Handke will Literaturnobelpreis "selbstverständlich" selbst entgegennehmen
Der österreichische Schriftsteller Peter Handke, der sich früher extrem abfällig über den Literaturnobelpreis geäußert hatte, hat seine Ansicht inzwischen geändert: Er werde den Literaturnobelpreis für das Jahr 2019, der ihm am Donnerstag zugesprochen wurde, im Dezember "selbstverständlich" selbst entgegennehmen, sagte Handke an seinem Wohnsitz in Chaville zwischen Paris und Versailles. 2014 hatte Handke gefordert, der Literaturnobelpreis müsse "endlich" abgeschafft werden, weil er dem Leser "nichts" bringe und eine "falsche Heiligsprechung" sei.
Er habe damals "als Leser und nicht als Autor gesprochen", sagte Handke. "Heute denke ich nicht so." Es sei eine "sehr mutige" Entscheidung der Schwedischen Akademie, ihm den Literaturnobelpreis zu verleihen. Angesichts der öffentlichen Auseinandersetzungen über seine Ansichten habe er "niemals gedacht, dass sie mich auswählen würden".
Der österreichischen Nachrichtenagentur APA sagte Handke, er sei nach der telefonischen Nachricht von der Preisverleihung an ihn zunächst vier Stunden im Wald spazieren gegangen, wie er es ohnehin vorhatte.
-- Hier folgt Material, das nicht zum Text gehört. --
Lemma dict_get_found {K V} `{EqDecision K} (Q : K -> V -> Prop) ks (m : list (K * V)) k :
  Forall2 (fun k y => y.1 = k /\ Q k y.2) ks m -> k ∈ ks -> exists v, dict_get k m = Some v /\ Q k v.
Proof.
  unfold dict_get. induction 1 as [|k' [k2 v] ks m [Ek Hv] _ IH]; [by intros ?%not_elem_of_nil|]. cbn in *. subst k2.
  destruct (decide (k' = k)) as [->|Hne]; [rewrite bool_decide_true by done; intros _; by exists v|rewrite bool_decide_false by done].
  intros [->|Hin]%elem_of_cons; [done|]. by apply IH.
Qed.

Lemma omap_found {K V} (Q : K -> V -> Prop) (g : K -> option V) ks : (forall k, k ∈ ks -> exists v, g k = Some v /\ Q k v) -> Forall2 Q ks (omap g ks).
Proof.
  induction ks as [|k ks IH]; intros Hg; [constructor|]. cbn. destruct (Hg k) as (v & -> & Hv); [by left|].
  constructor; [done|]. apply IH. intros k' Hk. apply Hg. by right.
Qed.

Lemma NoDup_fmap_elem {R K} (f : R -> K) l x y : NoDup (f <$> l) -> x ∈ l -> y ∈ l -> f x = f y -> x = y.
Proof.
  induction l as [|z l IH]; [by intros _ ?%not_elem_of_nil|]. rewrite fmap_cons, NoDup_cons. intros [Hz Hl].
  intros [->|Hx]%elem_of_cons [->|Hy]%elem_of_cons E; [done|..|by apply IH].
  - destruct Hz. rewrite E. by apply list_elem_of_fmap_2.
  - destruct Hz. rewrite <- E. by apply list_elem_of_fmap_2.
Qed.

Lemma links_NoDup (l : links) a (ts : list string) : NoDup l -> NoDup ts -> (forall b, (a, b) ∉ l) -> NoDup (l ++ map (pair a) ts)%list.
Proof.
  intros Hl Hts Hn. apply NoDup_app. split; [done|]. split; [|apply NoDup_fmap_2; [by intros ?? [= ->]|done]].
  intros [x y] Hin (t & [= -> ->] & _)%list_elem_of_fmap. by apply (Hn t).
Qed.

(** Rows of a table that are known by their keys. *)
Definition known {K V} (key : V -> K) (P : list V) (k : K) (v : V) : Prop := v ∈ P /\ key v = k.

Lemma known_ids {K V} (key : V -> K) (id : V -> string) P ks vs v : keys_unique id P -> NoDup (key <$> P) -> Forall2 (known key P) ks vs -> v ∈ P ->
  id v ∈ id <$> vs <-> key v ∈ ks.
Proof.
  intros Hi Hn H Hv. induction H as [|k q ks vs [Hq <-] _ IH]; [cbn; by rewrite !elem_of_nil|].
  rewrite fmap_cons, !elem_of_cons, IH. split; (intros [E|?]; [left|by right]); f_equal; [by apply (key_elem_inj id P)|].
  by apply (NoDup_fmap_elem key P).
Qed.

Lemma known_NoDup {K V} (key : V -> K) (id : V -> string) P ks vs : keys_unique id P -> NoDup ks -> Forall2 (known key P) ks vs -> NoDup (id <$> vs).
Proof.
  intros Hi Hn H.
  assert (key <$> vs = ks) as E by (clear Hn; induction H as [|k q ks vs [_ <-] _ IH]; [done|by rewrite fmap_cons, IH]).
  assert (forall q, q ∈ vs -> q ∈ P) as Hin.
  { clear Hn E. induction H as [|k q ks vs [Hq _] _ IH]; [by intros ? ?%not_elem_of_nil|]. by intros y [->|Hy]%elem_of_cons; [|apply IH]. }
  apply NoDup_fmap_2_strong; [|apply (NoDup_fmap_1 key); by rewrite E]. intros p q Hp Hq Eid. apply (key_elem_inj id P); [done| | |done]; by apply Hin.
Qed.

(** A dict from the keys to their rows. *)
Definition dict_of {K V} (key : V -> K) (P : list V) (ks : list K) (m : list (K * V)) : Prop := Forall2 (fun k y => y.1 = k /\ known key P k y.2) ks m.

Lemma dict_known {K V} `{EqDecision K} (key : V -> K) P ks (m : list (K * V)) l : dict_of key P ks m -> Forall (fun k => k ∈ ks) l ->
  Forall2 (known key P) l (omap (fun k => dict_get k m) l).
Proof. intros Hm Hl. apply omap_found. intros k Hk. apply (dict_get_found _ ks); [done|]. by apply (proj1 (Forall_forall _ _) Hl). Qed.

(** The row of a key, or none. *)
Lemma one_or_none_key {R K} `{EqDecision K} (key : R -> K) (P : R -> bool) k l (d : AccountsDB) : (forall r, P r = true <-> key r = k) ->
  NoDup (key <$> l) ->
  (exists r, one_or_none (sql_select P l) d = (Ok (Some r), d) /\ r ∈ l /\ key r = k)
  \/ one_or_none (sql_select P l) d = (Ok None, d) /\ k ∉ key <$> l.
Proof.
  intros HP Hl. destruct (sql_select P l) as [|r t] eqn:E.
  - right. split; [done|]. intros (r & -> & Hr)%list_elem_of_fmap. apply (not_elem_of_nil r). rewrite <- E. apply elem_of_sql_select. by rewrite HP.
  - left. exists r. assert (r ∈ sql_select P l) as [Hr Hk]%elem_of_sql_select by (rewrite E; by left).
    assert (t = []) as ->; [|split; [done|]; split; [done|by apply HP]].
    assert (NoDup (key <$> sql_select P l)) as Hn by (eapply sublist_NoDup; [exact Hl|]; apply fmap_sublist, filter_sublist).
    rewrite E in Hn. destruct t as [|r' t]; [done|]. cbn in Hn. apply NoDup_cons in Hn as [[]%not_elem_of_cons _].
    assert (r' ∈ sql_select P l) as [_ Hk']%elem_of_sql_select by (rewrite E; right; by left). apply HP in Hk, Hk'. congruence.
Qed.
End Runs.

(** ** Seeding succeeds *)

Section Seeding.
Context {C : Crypto} (BCRYPT_AVAILABLE : bool) (uuid4 : default_row -> string) (salt : string) (now : Z) (uuid4_inj : Inj (=) (=) uuid4).

(** Tables as they are before and while seeding: what has an identifier that the run draws is the row it draws it for. *)
Record seed_ok (d : AccountsDB) : Prop := {
  sd_access : access_ok d;
  sd_ids : keys_unique pm_id (permissions d);
  sd_pairs : NoDup (pair_of <$> permissions d);
  sd_permissions p x : p ∈ permissions d -> pm_id p = uuid4 x -> x = PermissionRow (pair_of p);
  sd_roles r x : r ∈ roles d -> ro_id r = uuid4 x -> x = RoleRow (ro_name r);
  sd_groups g x : g ∈ user_groups d -> ug_id g = uuid4 x -> x = GroupRow (ug_name g);
  sd_links a b x : (a, b) ∈ role_permissions d -> a = uuid4 x -> a ∈ ro_id <$> roles d;
  sd_group_links a b x : (a, b) ∈ group_roles d -> a = uuid4 x -> a ∈ ug_id <$> user_groups d
}.

Lemma is_permission_true ra p : is_permission ra p = true <-> pair_of p = ra.
Proof. unfold is_permission. by rewrite bool_decide_eq_true. Qed.

Lemma insert_permission_run p d : (pm_id p ∉ pm_id <$> permissions d) -> (pair_of p ∉ pair_of <$> permissions d) ->
  insert_permission p d = (Ok tt, d <| permissions := (permissions d ++ [p])%list |>).
Proof.
  intros Hi Hp. unfold insert_permission, get_accounts, sql_insert. unfold_M. apply sql_find_None in Hi as ->.
  destruct (existsb _ _) eqn:E; [|done]. apply existsb_exists in E as (x & Hx & Ex%is_permission_true). destruct Hp. rewrite <- Ex.
  apply list_elem_of_fmap_2. by apply list_elem_of_In.
Qed.

Lemma seed_permission_run ra d : seed_ok d -> exists p d', seed_permission uuid4 ra d = (Ok (ra, p), d') /\ seed_ok d' /\ appended d d'
  /\ (exists ps, d' = d <| permissions ::= fun l => (l ++ ps)%list |> /\ forall p, p ∈ ps -> pair_of p = ra) /\ p ∈ permissions d' /\ pair_of p = ra.
Proof.
  intros Hd. unfold seed_permission, get_accounts. rewrite (bind_Ok _ _ d d d) by done.
  destruct (one_or_none_key pair_of (is_permission ra) ra (permissions d) d (is_permission_true ra) (sd_pairs _ Hd)) as [(p & E & Hp & Hr)|[E Hn]];
    rewrite (bind_Ok _ _ _ _ _ E).
  - exists p, d. split; [done|]. split; [done|]. split; [done|]. split; [|done]. exists []. split; [|by intros ? ?%not_elem_of_nil]. destruct d. cbn. by rewrite app_nil_r.
  - set (p := new_permission uuid4 ra). assert (pair_of p = ra) as Ep by by destruct ra.
    assert (pm_id p ∉ pm_id <$> permissions d) as Hi.
    { intros (q & Eq & Hq)%list_elem_of_fmap. symmetry in Eq. apply (sd_permissions _ Hd) in Eq; [|done]. injection Eq as ->.
      by apply Hn, list_elem_of_fmap_2. }
    rewrite (bind_Ok _ _ d tt _ (insert_permission_run p d Hi ltac:(by rewrite Ep))).
    exists p, (d <| permissions := (permissions d ++ [p])%list |>). split; [done|]. split; [|split; [|split; [exists [p]; split; [done|by intros q ->%list_elem_of_singleton]|]]].
    + destruct Hd as [[] H1 H2 H3 H4 H5 H6 H7]. constructor; [by columns|..]; cbn; try done.
      * by apply keys_unique_snoc.
      * rewrite fmap_app, NoDup_app. split; [done|]. split; [|apply NoDup_singleton]. intros y Hy ->%list_elem_of_singleton. by rewrite Ep in Hy.
      * intros q x [Hq| ->%list_elem_of_singleton]%elem_of_app Ex; [by apply H3|]. apply uuid4_inj in Ex. by rewrite Ep.
    + exists [p], [], [], [], [], []. destruct d. cbn. by rewrite !app_nil_r.
    + cbn. split; [|done]. apply elem_of_app. right. by left.
Qed.

(** *** Roles *)

Definition wanted (def : RoleDef) : list (string * string) := default PERMISSIONS (rd_permissions def).

Lemma wanted_known x : x ∈ ROLES -> Forall (fun ra => ra ∈ PERMISSIONS) (wanted x.2) /\ NoDup (wanted x.2).
Proof. revert x. apply Forall_forall. apply (bool_decide_unpack _). by vm_compute. Qed.

Lemma granted_known P pm x : dict_of pair_of P PERMISSIONS pm -> x ∈ ROLES -> Forall2 (known pair_of P) (wanted x.2) (granted x.2 pm).
Proof.
  intros Hpm [Hk _]%wanted_known. unfold granted, wanted in *. destruct (rd_permissions x.2) as [l|]; cbn in *; [by apply (dict_known _ _ PERMISSIONS)|].
  apply Forall2_fmap_r. eapply Forall2_impl; [exact Hpm|]. by intros ra y [_ ?].
Qed.

(** The role of a definition has its permissions and no others. *)
Definition has_wanted (d : AccountsDB) (r : Role) (def : RoleDef) : Prop :=
  forall p, p ∈ permissions d -> linked (role_permissions d) (ro_id r) (pm_id p) = true <-> pair_of p ∈ wanted def.
Definition default_role (d : AccountsDB) (r : Role) : Prop := exists def, (ro_name r, def) ∈ ROLES
  /\ ro_description r = Some (rd_description def) /\ ro_is_system_role r = rd_is_system_role def /\ has_wanted d r def.

Record roles_seeding (P : list Permission) (R0 : list Role) (d : AccountsDB) : Prop := {
  rs_ok : seed_ok d;
  rs_permissions : permissions d = P;
  rs_roles r : r ∈ roles d -> r ∈ R0 \/ default_role d r
}.

Lemma linked_app l1 l2 a b : linked (l1 ++ l2) a b = linked l1 a b || linked l2 a b.
Proof. unfold linked. apply existsb_app. Qed.

Lemma linked_new a ts a' b : linked (map (pair a) ts) a' b = true <-> a' = a /\ b ∈ ts.
Proof. rewrite linked_true, (list_elem_of_fmap (pair a)). split; [by intros (t & [= -> ->] & Ht)|]. intros [-> Hb]. by exists b. Qed.

Lemma has_wanted_new d id name ts r def : ro_id r ≠ id -> has_wanted d r def ->
  has_wanted (d <| roles := (roles d ++ [name])%list |> <| role_permissions := (role_permissions d ++ map (pair id) ts)%list |>) r def.
Proof.
  intros Hne Hr p Hp. cbn -[linked] in *. rewrite linked_app, orb_true_iff, linked_new. rewrite <- (Hr p Hp). split; [by intros [?|[? _]]|by left].
Qed.

Lemma seed_role_run P R0 pm x d : dict_of pair_of P PERMISSIONS pm -> x ∈ ROLES -> roles_seeding P R0 d ->
  exists y d', seed_role uuid4 pm x d = (Ok y, d') /\ roles_seeding P R0 d' /\ appended d d'
    /\ users d' = users d /\ user_groups d' = user_groups d /\ y.1 = x.1 /\ y.2 ∈ roles d' /\ ro_name y.2 = x.1.
Proof.
  intros Hpm Hx [Hd HP HR]. destruct x as [n def]. unfold seed_role, get_accounts. rewrite (bind_Ok _ _ d d d) by done.
  pose proof (sd_access _ Hd) as Ha. pose proof (granted_known P pm _ Hpm Hx) as Hk.
  pose proof (known_NoDup pair_of pm_id P _ _ ltac:(rewrite <- HP; apply Hd) (proj2 (wanted_known _ Hx)) Hk) as Hg. cbn [snd fst] in Hg, Hk.
  destruct (one_or_none_key ro_name (has_key ro_name n) n (roles d) d (has_key_true ro_name n) (ac_role_names _ Ha)) as [(r & E & Hr & Hn)|[E Hn]];
    rewrite (bind_Ok _ _ _ _ _ E); [by exists (n, r), d|].
  set (r := new_role uuid4 n def).
  assert (ro_id r ∉ ro_id <$> roles d) as Hi.
  { intros (q & Eq & Hq)%list_elem_of_fmap. symmetry in Eq. apply (sd_roles _ Hd) in Eq; [|done]. injection Eq as ->. by apply Hn, list_elem_of_fmap_2. }
  assert (forall b, (ro_id r, b) ∉ role_permissions d) as Hl by (intros b Hb; apply Hi; by apply (sd_links _ Hd _ b (RoleRow n))).
  set (d1 := d <| roles := (roles d ++ [r])%list |>).
  assert (insert_role r d = (Ok tt, d1)) as E1 by (unfold insert_role, get_accounts, sql_insert; unfold_M; by apply sql_find_None in Hi as ->).
  rewrite (bind_Ok _ _ _ _ _ E1), (bind_Ok _ _ d1 d1 d1) by done. rewrite add_links_fresh by done.
  set (ls := map (pair (ro_id r)) _). exists (n, r), (d1 <| role_permissions := (role_permissions d ++ ls)%list |>). split; [done|].
  split; [|split; [by exists [], [r], ls, [], [], []; destruct d; cbn; rewrite !app_nil_r|split; [done|split; [done|split; [done|split; [|done]]]]]].
  constructor.
  - destruct Hd as [[] H1 H2 H3 H4 H5 H6 H7]. constructor; [columns|..]; cbn; try done.
    + by apply keys_unique_snoc.
    + by apply keys_unique_snoc.
    + by apply links_NoDup.
    + intros q z [Hq| ->%list_elem_of_singleton]%elem_of_app Ez; [by apply H4|]. by apply uuid4_inj in Ez.
    + intros a b z [Hin|(t & [= -> ->] & _)%list_elem_of_fmap]%elem_of_app Ez; rewrite fmap_app; apply elem_of_app.
      * left. by apply (H6 _ b z).
      * right. by left.
  - done.
  - intros q [Hq| ->%list_elem_of_singleton]%elem_of_app.
    + destruct (HR q Hq) as [?|(qd & Hqd & Hdesc & Hsys & Hw)]; [by left|right]. exists qd. split; [done|]. split; [done|]. split; [done|].
      apply has_wanted_new; [|done]. intros Eq. apply Hi. rewrite <- Eq. by apply list_elem_of_fmap_2.
    + right. exists def. split; [done|]. split; [done|]. split; [done|]. intros p Hp. cbn -[linked] in Hp |- *. rewrite HP in Hp.
      rewrite linked_app, orb_true_iff. unfold ls. rewrite linked_new.
      rewrite (known_ids pair_of pm_id P _ _ p ltac:(rewrite <- HP; apply Hd) ltac:(rewrite <- HP; apply Hd) Hk Hp). split; [|by right].
      by intros [Hb%linked_true|[_ ?]]; [destruct (Hl (pm_id p))|].
  - cbn. apply elem_of_app. right. by left.
Qed.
Für den Abend sei keine Feier geplant, sagte Handke. "Ich hab’ keine Freunde mehr hier in Paris." Er werde vielleicht mit seiner Frau "in ein kleines Restaurant gehen".
Kulturstaatsministerin Monika Grütters (CDU) würdigte Handke als "einen der wichtigsten zeitgenössischen deutschsprachigen Autoren". Er habe sich "nie dem Zeitgeist unterworfen", sondern sei "immer unbequem geblieben".
In Bosnien-Herzegowina und im Kosovo rief die Auszeichnung Handkes zum Teil Empörung hervor. Der bosnische Schauspieler Nermin Tulic, der während der Belagerung von Sarajevo (1992-95) schwer verletzt wurde, twitterte einen Smiley, der sich übergibt.
Ein Professor für internationale Beziehungen bezeichnete Handke als einen "notorischen Völkermord-Leugner". Handke hatte sich im Zusammenhang mit den Konflikten auf dem Balkan wiederholt auf die Seite der Serben gestellt und bei der Beisetzung des früheren jugoslawischen Präsidenten Slobodan Milosevic 2006 vor tausenden Trauergästen eine Rede gehalten.
Die polnische Schriftstellerin Olga Tokarczuk, die den Literaturnobelpreis für das Jahr 2018 erhält, bezeichnete die Entscheidungen der Schwedischen Akademie als "sehr wichtige Auszeichnung für Mitteleuropa". Handke sei ihr "Lieblingsschriftsteller", sagte Tokarczuk der Nachrichtenagentur AFP, während sie zu einer Lesung im westfälischen Bielefeld unterwegs war. Ihre Bücher seien auf "kleine Gemeinschaften in Polen" und damit auf ein "kleines Stück Welt" bezogen. Sie könnten aber "als universelle Geschichten gelesen werden", die für alle Menschen wichtig seien.
Der polnische Kulturminister Piotr Glinski, der noch am Montag gesagt hatte, ihm sei es "nie gelungen", ein Buch von Tokarczuk zu Ende zu lesen, teilte via Twitter mit, er wolle dies nun nachholen. EU-Ratspräsident Donald Tusk versicherte, er sei ein "treuer Leser" Tokarczuks und habe von ihr "alles gelesen". Tokarczuk sagte, ihre Bücher könnten sich für bestimmte Leser als "langweilig" erweisen. Es gebe keine Verpflichtung, dass jeder ihre Werke lesen müsse.